Quantifying, Visualizing, and Forecasting Global Human Society Through “Big Data”: What it Looks Like To Compute on the Entire Planet
Abstract: Put simply, the GDELT Project (gdeltproject.org) is a realtime index over global human society, inventorying the world’s events, emotions, and narratives as they happen. GDELT live machine translates the world’s information across 65 languages and identifies the planet’s events, counts, quotes, people, organizations, locations, millions of themes and thousands of emotions, imagery, video, and social posts, creating a massive realtime global graph. Here’s what it looks like to conduct data analytics at a truly planetary scale.
Jointly organized by the Data Science program and the Cyberinfrastructure for Network Science Center, this talk is partially supported by Indiana University’s Consortium for the Study of Religion, Ethics and Society, a consortium sponsored by the Vice President for Research Office.
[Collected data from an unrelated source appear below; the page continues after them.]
(** ** Properties *)

(** [h2o_strtosize] accepts exactly the strings of one to nineteen digits and returns the number
    they denote, without overflow; everything else is [SIZE_MAX]. *)
Theorem strtosize_exact s :
  h2o_strtosize s =
    (if forallb is_digit s && (1 <=? len s) && (len s <=? 19) then dec_val s else SIZE_MAX) /\
  (h2o_strtosize s <> SIZE_MAX -> 0 <= h2o_strtosize s < 10 ^ 19).
Proof.
  rewrite strtosize_spec. split; [done|].
  destruct (forallb is_digit s) eqn:Hd; [|done]. cbn [andb].
  destruct (Z.leb_spec 1 (len s)), (Z.leb_spec (len s) 19); cbn [andb]; try done. intros _.
  apply dec_val_bound in Hd. assert (10 ^ len s <= 10 ^ 19) by (apply Z.pow_le_mono_r; lia). lia.
Qed.

(** Decoding what the base64url encoder wrote gives the octets back; the assertion on the decoded
    length never fails; and the encoding, with its final NUL, fits the capacity computed for it. *)
Theorem base64url_roundtrip s url_encoded :
  bytes_ok s ->
  h2o_decode_base64url (h2o_base64_encode s true) = Some (Some s) /\
  len (h2o_base64_encode s url_encoded) + 1 <= h2o_base64_encode_capacity (len s).
Proof.
  intros Hs. split.
  - rewrite decode_base64url_defined. unfold h2o_base64_encode.
    by rewrite (decode_base64url_encode_loop (S (length s))) by (done || lia).
  - unfold h2o_base64_encode, h2o_base64_encode_capacity.
    rewrite (base64_encode_loop_length (S (length s))) by lia. pose proof (len_nonneg s).
    destruct url_encoded; [|lia]. Z.div_mod_to_equations. lia.
Qed.

Lemma base64url_roundtrip_witness :
  h2o_decode_base64url (h2o_base64_encode [0; 255; 62; 63] true) = Some (Some [0; 255; 62; 63]) /\
  len (h2o_base64_encode [0; 255; 62; 63] false) + 1 <= h2o_base64_encode_capacity (len [0; 255; 62; 63]).
Proof. apply base64url_roundtrip. repeat constructor; unfold is_byte; lia. Defined.

(** A string without NUL that was escaped with [h2o_uri_escape] is unescaped to itself, as long as
    the percent sign is not among the characters to preserve; and the escaped form holds only
    percent signs, RFC 3986's unreserved and sub-delims, and the preserved characters. *)
Theorem uri_escape_roundtrip s preserve :
  bytes_ok s -> Forall (fun c => c <> 0) s -> 37 ∉ preserve ->
  h2o_uri_unescape (h2o_uri_escape s preserve) = Some s /\
  (forall c, c ∈ h2o_uri_escape s preserve -> c = 37 \/ uri_preserved preserve c = true).
Proof. intros Hs Hz Hp. split; [by apply uri_unescape_escape|]. intros c. by apply uri_escape_safe. Qed.

Lemma uri_escape_roundtrip_witness :
  h2o_uri_unescape (h2o_uri_escape (lit "a b/%c") (lit "/")) = Some (lit "a b/%c") /\
  (forall c, c ∈ h2o_uri_escape (lit "a b/%c") (lit "/") -> c = 37 \/ uri_preserved (lit "/") c = true).
Proof.
  apply uri_escape_roundtrip; [apply lit_ok|repeat constructor; discriminate|].
  intros H. apply list_elem_of_singleton in H. discriminate H.
Defined.

(** Hexadecimal encoding and decoding are inverse. *)
Theorem hex_roundtrip s : bytes_ok s -> h2o_hex_decode (h2o_hex_encode s) = Some s.
Proof.
  intros Hs. unfold h2o_hex_decode. rewrite len_hex_encode, Z.mul_comm, Z.mod_mul by lia.
  by apply hex_decode_encode_loop.
Qed.

Lemma hex_roundtrip_witness : h2o_hex_decode (h2o_hex_encode [0; 171; 255]) = Some [0; 171; 255].
Proof. apply hex_roundtrip. repeat constructor; unfold is_byte; lia. Defined.

(** [h2o_contains_token] (which always returns) tells whether one of the pieces between
    separators (the given one or a comma), stripped of blanks and in lower case, is the needle. *)
Theorem contains_token_exact haysack needle separator :
  needle <> [] -> needle <> [44] -> is_sp_tab separator = false ->
  exists b, h2o_contains_token haysack needle separator = Some b /\
    (b = true <-> exists p, p ∈ pieces (sep separator) haysack /\ h2o_strtolower (rtrim (ltrim p)) = needle).
Proof.
  intros Hn Hc Hs. rewrite contains_token_spec by done. eexists. split; [done|].
  rewrite existsb_exists. setoid_rewrite <- list_elem_of_In. unfold hit. setoid_rewrite bool_decide_eq_true. done.
Qed.

Lemma contains_token_exact_witness :
  exists b, h2o_contains_token (lit "gzip , Chunked") (lit "chunked") 44 = Some b /\
    (b = true <-> exists p, p ∈ pieces (sep 44) (lit "gzip , Chunked") /\
                    h2o_strtolower (rtrim (ltrim p)) = lit "chunked").
Proof. apply contains_token_exact; [discriminate|discriminate|reflexivity]. Defined.

(** Every token [h2o_next_token] returns lies in what was left of the string, and the iterator
    moves strictly forward and stays within it, so that iterating terminates; this holds for
    any separators and with name-value pairs. *)
Theorem next_token_advances s iter inner outer with_value r :
  (iter <= length s)%nat -> h2o_next_token s iter inner outer with_value = Some r ->
  (iter < tk_iter r <= length s)%nat /\ (iter <= tk_start r)%nat /\
  (tk_start r + tk_len r <= tk_iter r)%nat.
Proof. apply next_token_progress. Qed.

Lemma next_token_advances_witness :
  let r := TokenResult 0 1 4 (ValueAt 2 1) in
  (0 < tk_iter r <= length (lit "a=1;b"))%nat /\ (0 <= tk_start r)%nat /\
  (tk_start r + tk_len r <= tk_iter r)%nat.
Proof.
  cbv zeta. apply (next_token_advances (lit "a=1;b") 0 59 44 true (TokenResult 0 1 4 (ValueAt 2 1)));
    [simpl; lia|reflexivity].
Defined.

(** [h2o_htmlescape] replaces each of the five markup characters by its entity and nothing else
    (the precomputed length is right, so its assertion holds), and leaves no quote, apostrophe
    or angle bracket. *)
Theorem htmlescape_safe s :
  bytes_ok s ->
  h2o_htmlescape s = Some (flat_map html_quote s) /\
  (forall d, d ∈ flat_map html_quote s -> d <> 34 /\ d <> 39 /\ d <> 60 /\ d <> 62).
Proof.
  intros Hs. split; [by apply htmlescape_spec|]. intros d Hd.
  apply list_elem_of_In, in_flat_map in Hd as (c & _ & Hd). by eapply html_quote_safe, list_elem_of_In.
Qed.

Lemma htmlescape_safe_witness :
  h2o_htmlescape (lit "<a&b>") = Some (flat_map html_quote (lit "<a&b>")) /\
  (forall d, d ∈ flat_map html_quote (lit "<a&b>") -> d <> 34 /\ d <> 39 /\ d <> 60 /\ d <> 62).
Proof. apply htmlescape_safe, lit_ok. Defined.

(** Splitting a string at a character gives pieces without it whose join is the string, and
    splitting a join of such pieces gives them back. *)
Theorem split_join_inverse str needle l :
  h2o_join_list (h2o_split [] str needle) [needle] = str /\
  Forall (fun p => needle ∉ p) (h2o_split [] str needle) /\
  (l <> [] -> Forall (fun p => needle ∉ p) l -> h2o_split [] (h2o_join_list l [needle]) needle = l).
Proof.
  unfold h2o_split. cbn [app]. split_and!.
  - by rewrite split_loop_join.
  - apply split_loop_free, not_elem_of_nil.
  - apply split_join_list.
Qed.

Lemma split_join_inverse_witness :
  h2o_join_list (h2o_split [] (lit "a,,b") 44) [44] = lit "a,,b" /\
  Forall (fun p => 44 ∉ p) (h2o_split [] (lit "a,,b") 44) /\
  ([lit "x"; lit "y"] <> [] -> Forall (fun p => 44 ∉ p) [lit "x"; lit "y"] ->
   h2o_split [] (h2o_join_list [lit "x"; lit "y"] [44]) 44 = [lit "x"; lit "y"]).
Proof. apply split_join_inverse. Defined.

(** [h2o_strstr] returns the least offset at which the needle occurs, and [SIZE_MAX] when it does
    not occur. *)
Lemma strstr_spec haysack needle :
  (exists k, h2o_strstr haysack needle = Z.of_nat k /\ needle `prefix_of` drop k haysack /\
     forall j, (j < k)%nat -> ~ needle `prefix_of` drop j haysack) \/
  h2o_strstr haysack needle = SIZE_MAX /\ forall j, ~ needle `prefix_of` drop j haysack.
Proof.
  unfold h2o_strstr. destruct (Z.leb_spec (len needle) (len haysack)) as [Hle|Hgt].
  - destruct (Z.eqb_spec (len needle) 0) as [H0|Hne].
    { left. exists O. destruct needle as [|c n]; [|rewrite len_cons in H0; pose proof (len_nonneg n); lia].
      split_and!; [done|apply prefix_nil|lia]. }
    assert (Hnn : needle <> []) by (intros ->; done). unfold len in Hle.
    destruct (strstr_loop_spec (length haysack - length needle + 1) 0 haysack needle Hnn ltac:(lia))
      as [(k & Hk & -> & Hp & Hmin)|[-> Hno]].
    + left. exists k. by split_and!.
    + right. split; [done|]. intros j Hp. destruct (decide (j < length haysack - length needle + 1)%nat) as [Hj|Hj].
      { by apply (Hno j). }
      apply prefix_length in Hp. rewrite length_drop in Hp.
      assert (length needle <> 0)%nat by (by destruct needle). lia.
  - right. split; [done|]. intros j Hp. apply prefix_length in Hp. rewrite length_drop in Hp.
    unfold len in Hgt. lia.
Qed.

(** [h2o_strtosizefwd] reads past a string of one digit, and a number of exactly twenty digits
    at the end of the string overflows. *)
Theorem strtosizefwd_overflow :
  h2o_strtosizefwd (lit "7") 1 = None /\
  h2o_strtosizefwd (lit "18446744073709551617") 20 = Some (1, 20).
Proof. split; vm_compute; reflexivity. Qed.

(** [h2o_get_filext] of the empty path leaves the buffer. *)
Theorem get_filext_empty : h2o_get_filext [] = None.
Proof. reflexivity. Qed.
Bio: One of Foreign Policy Magazine's Top 100 Global Thinkers of 2013, Kalev Leetaru is a Senior Fellow at the George Washington University Center for Cyber & Homeland Security and a member of its Counterterrorism and Intelligence Task Force, as well as being a 2015-2016 Google Developer Expert for Google Cloud Platform. From 2013-2014 he was the Yahoo! Fellow in Residence of International Values, Communications Technology & the Global Internet at Georgetown University's Edmund A. Walsh School of Foreign Service, where he was also an Adjunct Assistant Professor, as well as a Council Member of the World Economic Forum's Global Agenda Council on the Future of Government. Featured in the presses of more than 100 nations and from Nature to the New York Times, his work focuses on how innovative applications of the world's largest datasets, computing platforms, algorithms and mindsets can reimagine the way we understand and interact with our global world. More on his latest projects can be found on his website at kalevleetaru.com or blog.gdeltproject.org.